Speaking to the Durham Regional Police Services (DRPS) Board urging its members to help the needs and challenges of unsheltered individuals, as well as criminal activity in Oshawa’s downtown, Carter asked for a few things.

He asked the board to consider adding more police funding, increased foot patrols, and stronger partnerships in the downtown core.

Carter’s reasoning for asking for help was simple: Oshawa is home to the majority of Durham’s homeless population.

“The board may not be aware of this, but I can say with confidence the City of Oshawa welcomes 80 per cent of the unsheltered population [in Durham],” says Carter. “Since March, we’ve seen people from as far away as Hamilton, as far out as Trenton, and as high as Minden coming to our community and seeking services.”

He says these individuals are not only unsheltered, but many are also dealing with addictions and mental health issues.

“They are struggling to be able to find the pathway forward,” he says.

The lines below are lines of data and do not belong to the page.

(* ===== verification/Prelude.v ===== *)
(** * The telemetry controller

    The telemetry controller (a Kubernetes operator, [src/]) turns tenants,
    subscriptions, outputs and bridges into the configuration of an
    OpenTelemetry collector. Two reconcilers do the work:

    - the tenant reconciler ([controllers/telemetry/route_controller.go]) decides
      which subscriptions and outputs a tenant owns, validates the outputs a
      subscription names, connects bridges, and records all of it in statuses;
    - the collector reconciler ([controllers/telemetry/collector_controller.go])
      reads those statuses, assembles the collector's configuration from them,
      validates it, and applies the collector with its secret and RBAC objects.

    The development models both from the Go source, shallowly: structs are
    records, handlers are functions over an abstract API server, loops are folds
    and recursive functions over lists. There is no fuel: every recursion is
    structural. Objects are values in most files; what the program shares and
    changes in memory is modelled apart, on a heap, and related to the values.

    ** Files

    - [Prelude], [Strs], [Json], [Errors]: slices and maps with their nil-ness,
      Go's string and path functions on byte strings, [any] values with the JSON
      round trip of the exporter wrappers, errors as values with what
      [errors.Is] and the API helpers see of them, and the state-passing monad
      [M W A] of a computation against the API server.
    - [ApiOtlp], [ApiOutput], [ApiTypes]: the types of [api/telemetry/v1alpha1]
      and of [pkg/sdk/model]; the class [ProblemHandler] is the interface of
      [pkg/resources/problem], and its laws are proved for every resource.
    - [Persist]: what the JSON form of a status keeps; the class [Stored] is
      what the in-memory server uses to receive a status update.
    - [Kube], [Cluster], [Trace], [CollectorTrace]: the class [Client] of the
      calls to the API server, a small in-memory server that satisfies the
      promises used, and clients over any other client that log the updates
      sent and the objects applied.
    - [Watches], [Main]: what the reconcilers register with the controller
      manager ([SetupWithManager]: field indexes, watches, owned kinds), the
      scheme ([groupversion_info.go]), and [cmd/main.go].
    - [Utils], [Relations], [Exporters], [Processors], [Receivers],
      [Extensions], [Connectors], [ConfGen]: the configuration generator,
      [pkg/resources/otel_conf_gen] and [pkg/sdk/utils], file by file.
      [ConfGen.assemble] is the configuration of [AssembleConfig] before its
      additional arguments; [None] is a panic.
    - [TenantManager], [RouteController]: [tenant_resource_manager.go],
      [bridge_manager.go] and the tenant reconciler. A step gives back the
      tenant it changed in place together with its error; objects shared by
      pointers (the output cache) are threaded through the loops.
    - [CollectorManager], [Validator], [CollectorController]:
      [collector_manager.go], the validator and the collector reconciler.
    - [Names], [ConfGenFacts], [PipelineFacts], [WfInput], [Samples]: lemmas on
      the generated names and sections, the well-formed inputs, and the concrete
      objects the theorems are applied to.
    - [GoHeap], [GoTypes], [DeepCopy], [DeepCopySpec]: Go's memory of variables,
      arrays and maps, the types of the API group as shapes of values in it, and
      the generated deep copies ([zz_generated.deepcopy.go]), type by type. A
      copier [Copies] a shape; the classes are solved type by type from the
      copiers of the fields.
    - [InPlace], [InPlaceSpec]: the problem lists ([problem.go]) in that memory,
      where an append may write into an array that others see, and what the
      copies of a status that are kept for comparison are then worth.
    - [Settle], [SettleRun]: the specification of a tenant's reconciliation on
      the in-memory server, object by object ([settle]), and the simulation of
      the reconciler's calls, loops and intermediate updates by it.
    - The theorems on the configuration are in [ConfGenSpec], [PipelineSpec],
      [RoutingSpec], [FlowSpec], [ExporterSpec], [ExtensionSpec], [ModeSpec],
      [TypeSpec] and [ValidatorSpec]; on the reconcilers in [TenantSpec],
      [TenantBehaviour], [CollectorInput], [CollectorSpec], [PodSpec],
      [ConvergeSpec], [HealthSpec] and [SetupSpec]; on statuses and problems in
      [Persist] and [ProblemSpec]; on the two reconcilers together in
      [EndToEnd], [DeploySpec] and [IsolationSpec]; on memory in
      [DeepCopySpec] and [InPlaceSpec].

    ** Theorems

    - C1, C10: from the tenants to a running collector, through both reconcilers:
      once every tenant was reconciled, in any order, the reconciliation of a
      collector builds, assembles, converts and applies all it should and
      reports success, and after that further reconciliations of either kind
      change nothing. They rest on the lemmas behind C2 and C6 and on
      [EndToEnd].
    - C11: a tenant is ready after a reconciliation exactly when the cluster had
      what it needs ([healthy]), and failed otherwise.
    - C2, C9, C12, C13: the reconciliation of a tenant refines [settle]; one
      reconciliation settles a tenant, one round settles tenants that share no
      resource, and tenants that share one are never settled.
    - C3, C7, C14 to C16, C33: the service section. Every component that a
      pipeline names is defined; the pipelines are exactly those of the tenants,
      subscriptions and outputs, start with the memory limiter, and do not
      depend on the order of Go's map iterations; the routing tables send each
      subscription to its own pipeline.
    - C8: isolation, through both reconcilers. The pipelines and connectors of
      the configuration that is built once the tenants were reconciled form a
      graph in which a tenant's records reach exactly the outputs that the
      subscriptions it takes name, and those of the tenants that a chain of
      bridges leads to. It rests on [FlowSpec], the same for every well-formed
      input, and on [EndToEnd].
    - C17, C18: types. A component's configuration is of the type in its name,
      and a pipeline is made of components that work on its signal.
    - C6: the assembled configuration converts to the collector's own types and
      every component and pipeline is found again under its identifier.
    - C27 to C29, C37: exporters with their queues, authenticators and storages,
      and the dry-run mode.
    - C4: whatever the server answers, the reconciliation of a tenant writes only
      to what the tenant may touch. C23: what the status says afterwards.
    - C19, C20: the contract between the two halves. What the collector manager
      builds from an unchanging cluster is a [wf_input], the hypothesis of the
      theorems on the configuration.
    - C5, C21, C22, C36: validation of the input, what is applied and in which
      order, what is reported, and when the request is put back in the queue.
    - C24, C25, C35: memory. Every generated deep copy is a copy, nothing written
      through the copy is seen through the original, and the comparisons that
      guard the status updates mean on the shared memory what the other files
      say they mean on values.
    - C26, C38 to C40: the pods: credentials, volumes, memory limit.
    - C30, C31, C34: set-up. What a reconciliation reads is watched, and the
      program starts the manager only after all of it was registered.
    - C32: what the stored form of a status keeps, for every resource through a
      class.

    Other theorems of these files say more about single parts:
    [ExtensionSpec.service_extensions_exact], [ModeSpec.additional_args_flatten],
    [PodSpec.pod_template],
    [ProblemSpec.add_problems_spec], [ProblemSpec.add_problems_idempotent],
    [TenantBehaviour.log_sources_exact], [TenantBehaviour.adoption_keeps_accepted],
    [TenantBehaviour.validation_splits_references],
    [TenantBehaviour.resources_split_by_owner],
    [TenantBehaviour.bridge_validation_exact], [SetupSpec.field_indexes_exact],
    [SetupSpec.kinds_registered] and
    [EndToEnd.settled_tenants_make_a_valid_input].

    Some state behaviour that is probably not intended: C13 and
    [ConvergeSpec.handover_depends_on_order] (tenants that share a namespace),
    [ModeSpec.transform_in_name_panics], [TenantBehaviour.failed_output_blocks],
    [TenantBehaviour.bridges_of_tenant] (a bridge from a tenant to itself),
    [CollectorSpec.built_input_never_empty], [PodSpec.credential_keys_collide],
    [PodSpec.file_volumes_collide] and
    [ValidatorSpec.validation_misses_status_outputs]. C23 includes that the
    guard of the status update never holds it back, and C30 that secrets are
    read but not watched.

    ** Conventions

    - Iteration over a Go map goes through the class [MapRange], which may give
      a different permutation at every place of the program; the places are
      numbered, [site_...], from 1 to 13. Theorems hold for every instance.
    - [golist] and [gomap] distinguish nil from empty where the code compares
      with nil or with [reflect.DeepEqual].
    - Code outside the repository is a parameter: the class [Platform] (label
      selectors, opaque strings, texts of errors and quantities), [Client],
      [ResourceReconciler], [Mapstructure] and [Otel], [Signals] (the signals the
      collector's components work on), [Foreign] (the types of other modules in
      memory and their deep copies), and for the set-up [Launcher], [Manager] and
      [Groups]. What a theorem needs of them is a named hypothesis
      ([snapshot], [index_sound], [accepts_types], [mapstructure_laws],
      [documented], [reliable], ...) that the in-memory server or a sample
      instance is shown to satisfy.
    - Integers are [Z]; the only arithmetic that can lose precision, the
      conversion to float64 of numbers in [any] and of the memory limit, is
      written out in [Json.float64_of_int] and [CollectorManager.goMemLimitValue].

    ** Not modelled, and simplifications

    - Objects are values outside the files on memory. The reconcilers share
      memory between an object and the copy of its status kept for comparison
      (C25), and the objects they read are their own copies (C24). Log lines are
      left out. The constructors of the base manager ([manager.go]), which
      pair the client with a logger: a manager is the [Client] it embeds.
    - Flags are given as parsed; between [Start] and the end of the program the
      reconcilers run one reconciliation at a time, in any order. Errors and
      other requests' writes between two calls of one reconciliation are covered
      where the [Client] is arbitrary (C4, C5, C22, C23, C30, C31, and the theorems of
      [TenantBehaviour]), not
      on the in-memory server.
    - The text of names is ASCII, as Kubernetes requires, so case conversion of
      paths and names works byte by byte.
    - After a status update the program goes on with the object it sent; the
      resource version that the server fills in is not part of the objects.
    - [OtelCollector] copies the collector's common fields; that the copy shares
      its argument map with the collector in memory is left out, as nothing
      reads that map afterwards.
    - The hook that keeps the finalizers of an existing collector object runs
      inside the resource reconciler and belongs to that parameter.

    This file holds nil-aware slices and maps, map iteration, the loops that
    fill a map, and the list functions the components share. *)
From stdpp Require Export base option list strings gmap sorting.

However, with these individuals has come an increase in criminal behaviour, according to Carter.

“We have a criminal element that wants to take advantage of those individuals that are the most vulnerable in our community,” he says. “What I want to say is that at no time will I ever support anyone coming into our community to victimize any of our residents, citizens or visitors.”

He adds the increase in criminal activity became exacerbated by the COVID-19 pandemic.

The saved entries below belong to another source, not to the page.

(* ===== verification/Json.v ===== *)
(** Dynamic Go values ([any]) and the composition of [json.Marshal] and
    [json.Unmarshal] into [map[string]any] that the exporters use to turn a
    configuration struct into a map. *)
From S2P Require Import Prelude.

(** * Values of type [any] *)
Inductive any : Type :=
| any_nil
| any_bool (b : bool)
| any_string (s : string)
| any_int (z : Z)          (** an integer of some Go integer type *)
| any_float (z : Z)        (** a float64 that holds an integer *)
| any_strings (l : list string)
| any_slice (l : list any)
| any_map (m : gmap string any).

(** * Integers through JSON

    A number decoded into [any] is a float64: the integer is rounded to 53
    significant bits, to nearest, ties to even. *)
Definition float64_of_int (z : Z) : Z :=
  let e := (Z.log2 (Z.abs z) - 52)%Z in
  if (e <=? 0)%Z then z
  else
    let q := (Z.abs z / 2 ^ e)%Z in
    let r := (Z.abs z mod 2 ^ e)%Z in
    let half := (2 ^ (e - 1))%Z in
    let q' := if (r <? half)%Z then q
              else if (half <? r)%Z then (q + 1)%Z
              else if Z.even q then q else (q + 1)%Z in
    (Z.sgn z * (q' * 2 ^ e))%Z.

(** * Struct encoding

    The fields of a struct in declaration order, under their JSON names; [None]
    is a field that [omitempty] leaves out. *)
Abbreviation fields := (list (string * option any)).

Definition field_string (name : string) (s : string) : string * option any :=
  (name, Some (any_string s)).
Definition field_bool (name : string) (b : bool) : string * option any :=
  (name, Some (any_bool b)).

(** [omitempty] on a value *)
Definition opt_string (name : string) (s : string) : string * option any :=
  (name, if bool_decide (s = "") then None else Some (any_string s)).
Definition opt_bool (name : string) (b : bool) : string * option any :=
  (name, if b then Some (any_bool true) else None).
Definition opt_int (name : string) (z : Z) : string * option any :=
  (name, if bool_decide (z = 0%Z) then None else Some (any_float (float64_of_int z))).
Definition opt_strings (name : string) (s : golist string) : string * option any :=
  (name, match elems s with [] => None | l => Some (any_slice (any_string <$> l)) end).
Definition opt_ints (name : string) (s : golist Z) : string * option any :=
  (name, match elems s with
         | [] => None
         | l => Some (any_slice ((λ z, any_float (float64_of_int z)) <$> l))
         end).

(** [omitempty] on a pointer: only [nil] is left out. *)
Definition opt_ptr {A} (enc : A → any) (name : string) (p : option A) : string * option any :=
  (name, enc <$> p).
(** A pointer without [omitempty]: [nil] is written as [null]. *)
Definition field_ptr {A} (enc : A → any) (name : string) (p : option A) : string * option any :=
  (name, Some (match p with None => any_nil | Some a => enc a end)).

Definition enc_int (z : Z) : any := any_float (float64_of_int z).
Definition enc_string_map (f : string → string) (m : gomap string string) : any :=
  match m with None => any_nil | Some m => any_map ((any_string ∘ f) <$> m) end.
Definition enc_bool_map (m : gomap string bool) : any :=
  match m with None => any_nil | Some m => any_map (any_bool <$> m) end.

(** Embedding a struct: its fields are promoted unless the outer struct
    declares a field of the same JSON name, even one that is left out. *)
Definition embed (outer inner : fields) : fields :=
  outer ++ filter (λ f, f.1 ∉ outer.*1) inner.

(** The object that decoding the encoded struct gives back. *)
Definition object (fs : fields) : gmap string any :=
  list_to_map (omap (λ f, v ← f.2; Some (f.1, v)) fs).
Definition enc_struct (fs : fields) : any := any_map (object fs).

(** * Facts *)
Lemma object_lookup fs k v :
  NoDup (fs.*1) → (k, Some v) ∈ fs → object fs !! k = Some v.
Proof.
  intros Hnd Hin. unfold object.
  induction fs as [|[k' [v'|]] fs IH]; cbn in *; [set_solver| |];
    apply NoDup_cons in Hnd as [Hk Hnd]; apply elem_of_cons in Hin as [E|Hin].
  - injection E as -> ->. apply lookup_insert_eq.
  - rewrite lookup_insert_ne; [auto|]. intros ->. apply Hk, list_elem_of_fmap. by exists (k, Some v).
  - discriminate.
  - auto.
Qed.

Lemma object_lookup_None fs k : (∀ v, (k, Some v) ∉ fs) → object fs !! k = None.
Proof.
  intros Hk. unfold object. apply not_elem_of_list_to_map. intros Hin.
  apply list_elem_of_fmap in Hin as ([k' v] & -> & Hin).
  apply list_elem_of_omap in Hin as ([k'' [v'|]] & Hin & E); [|discriminate].
  injection E as -> ->. by apply (Hk v).
Qed.

Lemma embed_keys outer inner k :
  k ∈ (embed outer inner).*1 ↔ k ∈ outer.*1 ∨ k ∈ inner.*1.
Proof.
  unfold embed. rewrite fmap_app, elem_of_app, !list_elem_of_fmap. setoid_rewrite list_elem_of_filter.
  split; [naive_solver|]. intros [?|(f & -> & Hf)]; [by left|].
  destruct (decide (f.1 ∈ outer.*1)) as [E|E]; [left; by apply list_elem_of_fmap|right; eauto].
Qed.

Lemma embed_nodup outer inner :
  NoDup (outer.*1) → NoDup (inner.*1) → NoDup ((embed outer inner).*1).
Proof.
  intros Ho Hi. unfold embed. rewrite fmap_app. apply NoDup_app. split_and!; [done| |].
  - intros k Hk Hin. apply list_elem_of_fmap in Hin as (f & -> & Hf).
    apply list_elem_of_filter in Hf as [? _]. done.
  - eapply sublist_NoDup; [exact Hi|]. apply fmap_sublist, sublist_filter.
Qed.

(** The outer struct's field wins, also when it is left out. *)
Lemma embed_shadows outer inner k :
  NoDup (outer.*1) → k ∈ outer.*1 → object (embed outer inner) !! k = object outer !! k.
Proof.
  intros Hnd Hk. apply list_elem_of_fmap in Hk as ([k' [v|]] & -> & Hin); cbn.
  - unfold object, embed. rewrite omap_app, list_to_map_app.
    rewrite (lookup_union_Some_l _ _ _ v); [symmetry|]; by apply (object_lookup outer).
  - rewrite !object_lookup_None; [done| |].
    + intros v Hv. by pose proof (nodup_fst_fun _ _ _ _ Hnd Hin Hv).
    + intros v Hv. unfold embed in Hv. apply elem_of_app in Hv as [Hv|Hv].
      * by pose proof (nodup_fst_fun _ _ _ _ Hnd Hin Hv).
      * apply list_elem_of_filter in Hv as [Hv _]. apply Hv. by apply (list_elem_of_fmap_2 fst _ _ Hin).
Qed.

(** Integers of at most 53 bits survive the trip through float64. *)
Lemma float64_of_int_exact z : (Z.abs z < 2 ^ 53)%Z → float64_of_int z = z.
Proof.
  intros Hz. unfold float64_of_int.
  assert (Z.log2 (Z.abs z) < 53)%Z.
  { destruct (decide (Z.abs z = 0%Z)) as [->|]; [done|]. apply Z.log2_lt_pow2; lia. }
  destruct (Z.leb_spec (Z.log2 (Z.abs z) - 52) 0); lia.
Qed.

Carter says he has received many letters, phone calls and texts from seniors and families, stating the criminal activity is overtaking parks, trails, walkways, businesses, and downtown.

Letters have come from businesses such as Oshawa Public Libraries, the Greater Oshawa Chamber of Commerce, and the Oshawa Senior Community Centres (OSCC 55+).

Sandra Black, the executive director of OSCC 55+, writes about what they’ve seen in Memorial Park.

“Over the past year or two and more so in the last few months, we have seen an increase in incidents involving drug transactions, vagrancy, damage to our private property and trespassing,” writes Black.

She goes on to say seniors don’t feel safe in Memorial Park, and it is causing them to stay away from OSCC 55+.

Other letters express similar sentiments, with Oshawa Public Libraries CEO Frances Newman adding there are issues with public intoxication, drug use, verbal harassment, and other illegal activities in the downtown core.

Carter addresses these letters by saying criminal activity in the community cannot be tolerated anymore.

“We’re blessed to have a great division right here in Oshawa, but they also need the resources and support to be able to make sure that we’re not reactive policing, but proactive policing,” he says.

In total, Carter tells the board he has three requests: dedicated and appropriate resources for a Durham Region Anti-Violence Strategy; the continuation of foot patrols in downtown Oshawa; and he asks for DRPS to join with the Downtown Business Improvement Area (BIA) in starting a CCTV program downtown.

Interim Police Chief Todd Rollauer responded to Carter’s pleas by saying he will see how DRPS can assist.

“I certainly support working with the BIA and the City of Oshawa,” says Rollauer. “I understand there are potentially over 100 cameras in the Oshawa area, and will see what support mechanism we have to solve crime in the downtown area.”